1931 : heureuse époque où l'on commençait à oublier
un peu la Grande Guerre et où on ne parlait pas encore d'une autre ...
La clôture de la chasse à l'isard était fixée au 15 septembre,
et il était bien entendu avec mes camarades François et Ulysse que nous ferions
ensemble cette fermeture dans la région du pic de Gabizos. François était un
tout jeune homme de dix-neuf ans dont le père possédait une belle auto qu'il
mettait bien volontiers à notre disposition. François allait pour la première
fois à la chasse en haute montagne ; il voulait surtout voir courir et
bondir ces belles bêtes dont il m'avait entendu parler avec tant
d'enthousiasme. Ulysse, lui, faisait partie de la classe 12, c'est-à-dire qu'il
avait fait la guerre, toute la guerre de 1914-1918. Il en avait rapporté
seulement un Mauser et des cartouches pour tirer sur les « sarris »,
comme on les nomme dans les Pyrénées. Mais, en 1931, cette arme était interdite
et les cartouches épuisées : il avait tant chassé après sa démobilisation !

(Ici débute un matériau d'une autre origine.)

(** An element of class [nav-item]: its [data-view] attribute, [None] when
    it has none, and whether its class list holds [active]. *)
Record NavItem := mkNavItem {
  data_view : option jsstring;
  active : bool
}.

(** The page of the chat together with what the navigation handlers
    write: the navigation items in document order, the [display] of the
    element of class [chat-container] ([None] when the page has none), and
    the lines that [console.log] has printed, each by its arguments. *)
Record View := mkView {
  chat : State;
  navItems : list NavItem;
  chatContainer_display : option jsstring;
  console_log : list (list jsstring)
}.

Definition set_chat (s : State) (v : View) : View :=
  {| chat := s; navItems := navItems v;
     chatContainer_display := chatContainer_display v;
     console_log := console_log v |}.

Definition set_navItems (l : list NavItem) (v : View) : View :=
  {| chat := chat v; navItems := l;
     chatContainer_display := chatContainer_display v;
     console_log := console_log v |}.

Definition set_chatContainer_display (d : option jsstring) (v : View) : View :=
  {| chat := chat v; navItems := navItems v;
     chatContainer_display := d;
     console_log := console_log v |}.

Definition set_console_log (l : list (list jsstring)) (v : View) : View :=
  {| chat := chat v; navItems := navItems v;
     chatContainer_display := chatContainer_display v;
     console_log := l |}.

(** Statements on the view. *)
Definition MV (A : Type) : Type := View -> View * Completion A.

Definition retV {A : Type} (a : A) : MV A := fun v => (v, Normal a).

Definition bindV {A B : Type} (c : MV A) (k : A -> MV B) : MV B :=
  fun v =>
    match c v with
    | (v', Normal a) => k a v'
    | (v', Throw e) => (v', Throw e)
    end.

Definition throwV {A : Type} (e : Exn) : MV A := fun v => (v, Throw e).

Definition getV : MV View := fun v => (v, Normal v).

Definition modifyV (f : View -> View) : MV unit := fun v => (f v, Normal tt).

(** A statement of the chat page, run on the view. *)
Definition liftV {A : Type} (c : M A) : MV A :=
  fun v => let (s, r) := c (chat v) in (set_chat s v, r).

Declare Scope view_scope.
Delimit Scope view_scope with view.
Notation "x <- c1 ;; c2" := (bindV c1 (fun x => c2))
  (at level 61, c1 at next level, right associativity) : view_scope.
Notation "c1 ;; c2" := (bindV c1 (fun _ => c2))
  (at level 61, right associativity) : view_scope.
Open Scope view_scope.

Definition console_log_line (args : list jsstring) : MV unit :=
  modifyV (fun v => set_console_log (console_log v ++ [args]) v).

(** The decimal digits of a natural number, as a number prints in a
    template literal. *)
Fixpoint digits (d : Decimal.uint) : jsstring :=
  match d with
  | Decimal.Nil => []
  | Decimal.D0 d' => chr "0" :: digits d'
  | Decimal.D1 d' => chr "1" :: digits d'
  | Decimal.D2 d' => chr "2" :: digits d'
  | Decimal.D3 d' => chr "3" :: digits d'
  | Decimal.D4 d' => chr "4" :: digits d'
  | Decimal.D5 d' => chr "5" :: digits d'
  | Decimal.D6 d' => chr "6" :: digits d'
  | Decimal.D7 d' => chr "7" :: digits d'
  | Decimal.D8 d' => chr "8" :: digits d'
  | Decimal.D9 d' => chr "9" :: digits d'
  end.

Definition decimal (n : nat) : jsstring := digits (Nat.to_uint n).

(** [l.join(sep)] *)
Fixpoint join (sep : jsstring) (l : list jsstring) : jsstring :=
  match l with
  | [] => []
  | [x] => x
  | x :: l' => x ++ sep ++ join sep l'
  end.

(** [l.map((item, idx) => f(item, idx))], counting from [idx]. *)
Fixpoint mapi {A B : Type} (f : A -> nat -> B) (idx : nat) (l : list A) : list B :=
  match l with
  | [] => []
  | x :: l' => f x idx :: mapi f (S idx) l'
  end.

(** The text of one turn in [showHistory].  [toString] is the conversion
    that a template literal applies to the answer. *)
Definition history_entry (toString : Value -> jsstring) (item : Turn) (idx : nat)
  : jsstring :=
  nl ++ lit "    Q" ++ decimal (idx + 1) ++ lit ": " ++ question item ++
  nl ++ lit "    A" ++ decimal (idx + 1) ++ lit ": " ++ toString (answer item) ++
  nl ++ lit "    ---" ++
  nl ++ lit "  ".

Ce mois de septembre était pluvieux, alors que d'habitude il
est superbe dans nos régions. Le ciel était bas, le temps gris et même froid ;
je consultais tous les jours le baromètre et j'étais toujours déçu. Le 14 au
soir, le ciel se dégage parfaitement et, comme le baromètre a monté, je déclare
à François :
— C'est pour demain matin ; il va faire beau,
préparons nos cartouches, nos sacs et la voiture.
Le lendemain matin, à 3 heures, le moteur ronfle. Quelques
instants plus tard, nous arrivons devant la porte de la maison d'Ulysse, qui entr'ouvre
la fenêtre de sa chambre en disant simplement :
— C'est vous ? J'arrive !
Il chausse ses brodequins, coupe une tranche au jambon
suspendu aux solives, garnit sa musette, et en route ! Il faut passer
Aubisque avant le jour. Quelques instants plus tard, Ulysse déclare, dans la
voiture :
— Je me suis réveillé à minuit, j'ai regardé ma monte ;
je ne croyais pas qu'à cinq heures je serais ici !

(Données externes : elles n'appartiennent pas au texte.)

(** * STARWEAVE image-generation service: model lifecycle and cache manager

    A shallow embedding of [services/python/server/image_generation_servicer.py]
    (class [ImageGenerationServicer]) and the properties of its model
    registry, load/unload state machine, memory sweep, disk sweep and
    metadata store.

    Conventions of the embedding:
    - Python [int] is [Z]; [time.time()] and [os.path.getatime] stamps are
      [Z] ticks of the clock (only their order and equality are used);
    - [str] is [string]; an exception is represented by its [str(e)];
    - [self._models] is an insertion-ordered dict: an association list;
    - a [ModelInfo] object is shared between [self._models] and every list
      built from it, so the code below addresses it by its key in the one
      registry held in the servicer state;
    - the inference engine, the device and the file system are an oracle
      ([Engine]); a method of the servicer is a computation in the monad
      [M], which threads the servicer state and may raise;
    - the calls that may raise are those of the engine, the device and the
      file system that [Engine] gives an outcome to; [hasattr],
      [torch.cuda.is_available], [time.time], the logger and the creation
      of the random generator are total;
    - a comparison of an [int] with [x * 0.9] or [x * 0.7] is the
      comparison of the exact rationals;
    - the registry lock is held around every write to a [ModelInfo], so a
      method, or a loader thread, runs as one atomic step. *)

From Stdlib Require Import ZArith QArith List String Ascii Bool Lia.
From Stdlib Require Import Sorting.Permutation Sorting.Sorted.
From Stdlib Require Import DecimalString.
Import ListNotations.
Local Open Scope string_scope.
Local Open Scope Z_scope.

(** ** Constants *)

Definition DEFAULT_MODEL : string := "stabilityai/stable-diffusion-2-1".
Definition FALLBACK_MODEL : string := "runwayml/stable-diffusion-v1-5".
Definition MAX_IMAGE_SIZE : Z := 1024.
Definition MIN_IMAGE_SIZE : Z := 128.
Definition MAX_PROMPT_LENGTH : Z := 1000.
Definition MAX_STEPS : Z := 100.
Definition MAX_BATCH_SIZE : Z := 4.

(** ** Data model *)

Inductive ModelType := TEXT_TO_IMAGE | IMAGE_TO_IMAGE | INPAINTING.

Record ModelConfig := mkModelConfig {
  model_id : string;
  name : string;
  description : string;
  type : ModelType;
  default_size : Z * Z;
  supported_sizes : list (Z * Z);
  requires_safety_checker : bool;
  requires_scheduler : bool;
  requires_vae : bool;
  min_steps : Z;
  max_steps : Z;
  default_steps : Z;
  default_guidance_scale : Q;
  default_seed : Z;
  enabled : bool
}.

(** The result of an expression that may raise; an exception is kept as
    its message. *)
Inductive Outcome (A : Type) :=
| Return (a : A)
| Raise (e : string).
Arguments Return {A} a.
Arguments Raise {A} e.

(** What the servicer can observe of a pipeline object returned by the
    engine: the attributes it probes with [hasattr], its class, and what
    reading [pipe.unet.config] gives: an exception, a config without
    [sample_size] ([None]), or the sample size. *)
Record Pipeline := mkPipeline {
  pipe_name : string;
  class_name : string;
  is_StableDiffusionPipeline : bool;
  has_to : bool;
  has_scheduler : bool;
  has_unet : bool;
  has_text_encoder : bool;
  has_vae : bool;
  unet_config : Outcome (option Z)
}.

Au lever du jour, nous arrivons à la cabane des cantonniers
d'Arbaze et nous garons l'auto.
Une heure de montée, et nous atteignons le Lana de Bourrous.

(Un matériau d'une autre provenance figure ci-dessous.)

Lemma markEach_store (now : Z) (rows : list ComplianceCheck) :
  forall d t, marked now rows d (snd (fst (markEach clock now rows d t))).
Proof.
  induction rows as [|r rows IH]; intros d t.
  - cbn. repeat split. induction (compliance_checks d); constructor; auto.
    reflexivity.
  - cbn [markEach].
    destruct (markIfTimedOut clock now r d t) as [[scan' d1] t1] eqn:E1.
    pose proof (IH d1 t1) as Hrest.
    destruct (markEach clock now rows d1 t1) as [[rest' d2] t2]. cbn [fst snd] in *.
    destruct Hrest as (H1 & H2 & H3 & H4 & H5 & H6 & Hrows).
    destruct (markIfTimedOut_cases now r d t) as [[Hover E]|[Hover E]];
      rewrite E in E1; injection E1 as <- <- <-.
    + cbn [updateStatus with_checks clients credentials findings findings_history
           control_metadata next_id compliance_checks] in *.
      do 6 (split; [assumption|]).
      apply Forall2_map_left in Hrows.
      eapply Forall2_impl; [|exact Hrows]. cbn beta. intros c c' Hc.
      cbn [existsb]. rewrite Hover. cbn [andb].
      destruct (check_id c =? check_id r)%nat eqn:Eid; cbn [orb].
      * cbn [setStatus check_id] in Hc.
        destruct (existsb _ rows); [|eauto].
        destruct Hc as [tm ->]. eexists. apply setStatus_twice.
      * exact Hc.
    + do 6 (split; [assumption|]).
      eapply Forall2_impl; [|exact Hrows]. cbn beta. intros c c' Hc.
      cbn [existsb]. rewrite Hover. exact Hc.
Qed.

Lemma markEach_rows (now : Z) (rows : list ComplianceCheck) :
  forall d t,
    Forall2 (fun r r' => if overdue now r
                         then exists tm, r' = setStatus "failed" tm r
                         else r' = r)
            rows (fst (fst (markEach clock now rows d t))).
Proof.
  induction rows as [|r rows IH]; intros d t; [constructor|].
  cbn [markEach].
  destruct (markIfTimedOut clock now r d t) as [[scan' d1] t1] eqn:E1.
  pose proof (IH d1 t1) as Hrest.
  destruct (markEach clock now rows d1 t1) as [[rest' d2] t2]. cbn [fst snd] in *.
  constructor; [|exact Hrest].
  destruct (markIfTimedOut_cases now r d t) as [[Hover E]|[Hover E]];
    rewrite E in E1; injection E1 as <- <- <-; rewrite Hover; eauto.
Qed.

Lemma ids_unique (l : list ComplianceCheck) (a b : ComplianceCheck) :
  NoDup (map check_id l) -> In a l -> In b l -> check_id a = check_id b -> a = b.
Proof.
  induction l as [|c l IH]; intros Hnd Ha Hb E; [destruct Ha|].
  cbn [map] in Hnd. inversion Hnd as [|k ks Hnotin Hnd']; subst.
  destruct Ha as [->|Ha], Hb as [->|Hb]; auto.
  - elim Hnotin. rewrite E. now apply in_map.
  - elim Hnotin. rewrite <- E. now apply in_map.
Qed.

(** Among rows taken from a table with unique keys, a row is marked
    exactly when it is itself overdue. *)
Lemma marked_overdue (now : Z) (l rows : list ComplianceCheck) (c : ComplianceCheck) :
  NoDup (map check_id l) -> incl rows l -> In c l ->
  existsb (fun r => overdue now r && (check_id c =? check_id r)%nat) rows = true ->
  overdue now c = true /\ In c rows.
Proof.
  intros Hnd Hincl Hin Hex. apply existsb_exists in Hex.
  destruct Hex as (r & Hr & H). apply andb_true_iff in H. destruct H as [Hover Hid].
  apply Nat.eqb_eq in Hid.
  assert (c = r) by (apply (ids_unique l); auto). subst. auto.
Qed.

Lemma marked_ids (now : Z) (rows : list ComplianceCheck) (d d' : Db) :
  marked now rows d d' ->
  map check_id (compliance_checks d') = map check_id (compliance_checks d).
Proof.
  intros (_ & _ & _ & _ & _ & _ & H).
  induction H as [|c c' l l' Hc _ IH]; [reflexivity|].
  cbn [map]. rewrite IH. f_equal.
  destruct (existsb _ rows); [destruct Hc as [tm ->]|subst]; reflexivity.
Qed.

(** ** [ORDER BY] *)

Lemma insertSorted_perm [A : Type] (before : A -> A -> bool) (x : A) (l : list A) :
  Permutation (insertSorted before x l) (x :: l).
Proof.
  induction l as [|y r IH]; [reflexivity|]. cbn [insertSorted].
  destruct (before x y); [reflexivity|].
  rewrite IH. apply perm_swap.
Qed.

Lemma orderBy_perm [A : Type] (before : A -> A -> bool) (l : list A) :
  Permutation (orderBy before l) l.
Proof.
  unfold orderBy. induction l as [|x l IH]; [reflexivity|]. cbn [fold_right].
  rewrite insertSorted_perm. now constructor.
Qed.

Lemma orderBy_In [A : Type] (before : A -> A -> bool) (l : list A) (x : A) :
  In x (orderBy before l) <-> In x l.
Proof.
  split; apply Permutation_in; [|symmetry]; apply orderBy_perm.
Qed.

(** The rows of [ORDER BY created_at DESC]: each row is at least as
    recent as those after it. *)
Lemma newestFirst_sorted (l : list ComplianceCheck) :
  StronglySorted (fun a b => check_created_at b <= check_created_at a)
                 (orderBy (fun a b => check_created_at b <? check_created_at a) l).
Proof.
  unfold orderBy. induction l as [|x l IH]; [constructor|]. cbn [fold_right].
  set (sorted := fold_right
                   (insertSorted (fun a b => check_created_at b <? check_created_at a))
                   [] l) in *.
  clearbody sorted. induction IH as [|y r Hr IH Hy]; [repeat constructor|].
  cbn [insertSorted]. destruct (Z.ltb_spec (check_created_at y) (check_created_at x)).
  - constructor; [constructor; assumption|].
    constructor; [lia|]. eapply Forall_impl; [|exact Hy]. cbn beta. intros z Hz. lia.
  - constructor; [exact IH|].
    apply Forall_forall. intros z Hz.
    apply (Permutation_in _ (insertSorted_perm _ x r)) in Hz.
    destruct Hz as [<-|Hz]; [lia|]. exact (proj1 (Forall_forall _ _) Hy z Hz).
Qed.

End HandlerFacts.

L'air est vif, car il a déjà neigé sur les sommets. Brr ! Brr ! deux
lagopèdes s'envolent sous nos pas et vont se poser à une centaine de mètres sur
notre itinéraire. Je mets deux cartouches à plombs et je passe en tête. Les
lagopèdes s'envolent : un coup heureux et un coup manqué.
— Tu as peut-être eu tort, dit Ulysse, car le bruit a
pu donner l'éveil à quelque harde.
— Non, nous sommes trop loin encore, et, avec le temps qu'il
a fait, les isards se sont mis à l'abri du vent dans le cirque des lacs de l'Ouesque.
Nous atteignons la source très froide d'Arriouplasen et nous
cassons bien la croûte ; les sacs seront plus légers.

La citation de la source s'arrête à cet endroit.